Neighbors support Thailand’s efforts on migrant workers
Labor ministers from fellow countries in the Association of Southeast Asian Nations (ASEAN) voiced support for Thailand’s new laws to regularize foreign migrant workers as five neighboring countries signed a Joint Declaration on Safe Migration last week, while the Thai government announced that over three quarters of a million migrants had signed up in the latest round of registrations.
The five signatories to the declaration were Cambodia, Laos, Myanmar, Thailand and Viet Nam, known collectively as the CLMVT group. Of the five countries, Thailand is the nation that generally draws migrant workers from the others because of its more advanced level of development and stronger economy. More than 2 million migrant workers from those countries are estimated to be living and working in the Kingdom.
“Our collaborative effort to promote safe and orderly migration is to ensure that all the workers residing in Thailand can enjoy full legal protection and are entitled to all the rights and responsibilities as stipulated by the law,” said Sirichai Distakul, Thailand’s Minister of Labor.
The ministers from the five countries agreed that if each country’s government adopts the right legal measures they can ensure migration will be safer and in line with the laws of all countries in the region. The Thai government has been working with its neighbors to forge better cooperation and coordination on the issues so that migrants can be verified, documented and treated fairly.
“Each country [that signed the declaration] committed to proper actions in dealing with risks that migrant worker face. Participating countries also agreed to build a common mechanism in supporting migrant workers,” said Viet Nam’s Deputy Minister of Labor, Invalids and Social Affairs, Doãn Mậu Diệp, at the signing ceremony in Danang, Viet Nam.
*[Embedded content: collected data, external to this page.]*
(** After the execution row is new: the position, the order, the trade book. *)
Definition settle_execution (now : Z) (x : ManualExec) (id side : string) (buffered : option (Q * string))
    (o : ManualOrder) (s : Listener) : result (Listener * bool) :=
  match apply_execution now (fill_of x side (default 0 (option_map fst buffered)) o) (ls_book s) with
  | (b, Raise (ValueError _)) =>
      Ok (set_book (record_event (mo_account_id o) REUSE_REJECTED None b) s, false)
  | (_, Raise e) => Raise e
  | (b, Ok (_, delta)) =>
      let total := dsum (map me_quantity (list_for_order (mo_id o) b)) in
      let b := fst (update_order_status (mo_id o) (filled_update now total o) b) in
      let! trades := upsert_one (mirror_line x id side total delta buffered o) (mo_account_id o) None (ls_trades s) in
      let b := record_event (mo_account_id o) "MANUAL_EXECUTION_RECEIVED" None b in
      Ok (set_trades trades (set_book b s), true)
  end.
Definition exec_row (x : ManualExec) (id : string) (buffered : option (Q * string)) (o : ManualOrder)
    : ManualExecution := {|
  me_order_id := mo_id o; me_exec_id := id;
  me_broker_order_id := match mx_orderId x with Some i => Some (str_Z i) | None => mo_broker_order_id o end;
  me_quantity := mx_shares x; me_price := mx_price x; me_commission := option_map fst buffered;
  me_commission_currency := option_map snd buffered; me_executed_at := mx_executed_at x |}.
(** The transaction: the order it belongs to, and whether it was new. *)
Definition exec_transaction (now : Z) (x : ManualExec) (c : option ExecContract) (id : string)
    (buffered : option (Q * string)) (s : Listener) : result (Listener * (option Z * bool)) :=
  let acct := norm_text (mx_acctNumber x) in
  let account := if str_empty acct then None else ls_accounts s !! acct in
  match correlate account acct x c (ls_book s) with
  | None => Ok (s, (None, false))
  | Some o =>
      if negb (str_empty acct) && negb (String.eqb acct (norm_text (mo_ibkr_account o))) then Ok (s, (None, false))
      else
        let b := capture_perm (mx_permId x) o (ls_book s) in
        if match position_of (mo_account_id o) (mo_trade_id o) b with Some p => is_closed p | None => false end
        then Ok (set_book (record_event (mo_account_id o) REUSE_REJECTED None b) s, (Some (mo_id o), false))
        else
          let! (b, (_, is_new)) := record_execution_with_dedup (exec_row x id buffered o) b in
          if is_new then
            let! (s, new) := settle_execution now x id (normalize_execution_side (mx_side x)) buffered o
                               (set_book b s) in
            Ok (s, (Some (mo_id o), new))
          else Ok (set_book (record_event (mo_account_id o) "MANUAL_EXECUTION_DUPLICATE" None b) s,
                   (Some (mo_id o), false))
  end.
Definition handle_exec_details (now : Z) (x : ManualExec) (c : option ExecContract) (s : Listener)
    : Listener * result (option Z * bool) :=
  let id := str_strip (mx_execId x) in
  if str_empty id then (s, Ok (None, false))
  else
    let buffered := ls_pending s !! id in
    let s := set_pending (delete id (ls_pending s)) s in
    match exec_transaction now x c id buffered s with
    | Ok (s', r) => (s', Ok r)
    | Raise e => (s, Raise e)
    end.

Definition charge_position (account : Z) (trade : string) (commission : Q) (b : ManualBook)
    : result ManualBook :=
  match position_of account trade b with
  | None => Ok b
  | Some p =>
      let! p' := store_position (moved_position (mp_signed_qty p) (mp_avg_cost p)
                                   (dsub (mp_realized_pnl p) commission) (mp_status p) (mp_closed_at p) p) in
      Ok (change_position account trade p' b)
  end.
Definition handle_commission_report (exec_id : string) (commission : Q) (currency : string) (s : Listener)
    : Listener * result bool :=
  let id := str_strip exec_id in
  let currency := str_or currency "USD" in
  if str_empty id then (s, Ok false)
  else match get_by_exec_id id (ls_book s) with
       | None => (set_pending (<[id := (commission, currency)]> (ls_pending s)) s, Ok true)
       | Some e =>
           let r :=
             let! (b, (_, was_updated)) := update_commission id commission (Some currency) (ls_book s) in
             if was_updated then
               match get_by_id (me_order_id e) None b with
               | None => Ok (b, true)
               | Some o =>
                   let! b := charge_position (mo_account_id o) (mo_trade_id o) commission b in
                   Ok (record_event (mo_account_id o) "MANUAL_COMMISSION_RECEIVED" None b, true)
               end
             else Ok (b, false) in
           match r with Ok (b, v) => (set_book b s, Ok v) | Raise e => (s, Raise e) end
       end.

(** ** The scan at startup *)
Definition UNCONFIRMED : string :=
  "UNCONFIRMED_BROKER_SUBMISSION_REQUIRES_RECOVERY: order was pending submission across restart".
Definition recover_order (o : ManualOrder) (b : ManualBook) : ManualBook :=
  if bool_decide (mo_status o = MO_PENDING_SUBMIT)
  then record_event (mo_account_id o) "MANUAL_ORDER_RECOVERY_REQUIRED" None
         (fst (update_order_status (mo_id o) (with_reason UNCONFIRMED (to_status MO_ERROR)) b))
  else b.
Definition run_manual_recovery (b : ManualBook) : ManualBook * nat :=
  let l := get_unresolved_orders b in (fold_left (fun b o => recover_order o b) l b, length l).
Undocumented workers live and toil in the shadows of society and are more vulnerable to labor abuse, human trafficking and debt bondage. They cannot access basic social services that can protect them and help them build better lives.
From late 2014 through early 2016, the Thai government allowed undocumented migrant workers to register and receive official permission to work in the Kingdom. More than 1.5 million took advantage of the opportunity. The fluid nature of migration, however, led to the government recently opening a new window of time for more migrants to register.
Since the window was opened on July 24, employers had registered over 772,270 migrants, mainly from Myanmar and Cambodia, said Waranon Pitiwan, director-general of the Labor Ministry’s Department of Employment. The current window was closed on Monday. Over 100 registration centers were open around the country.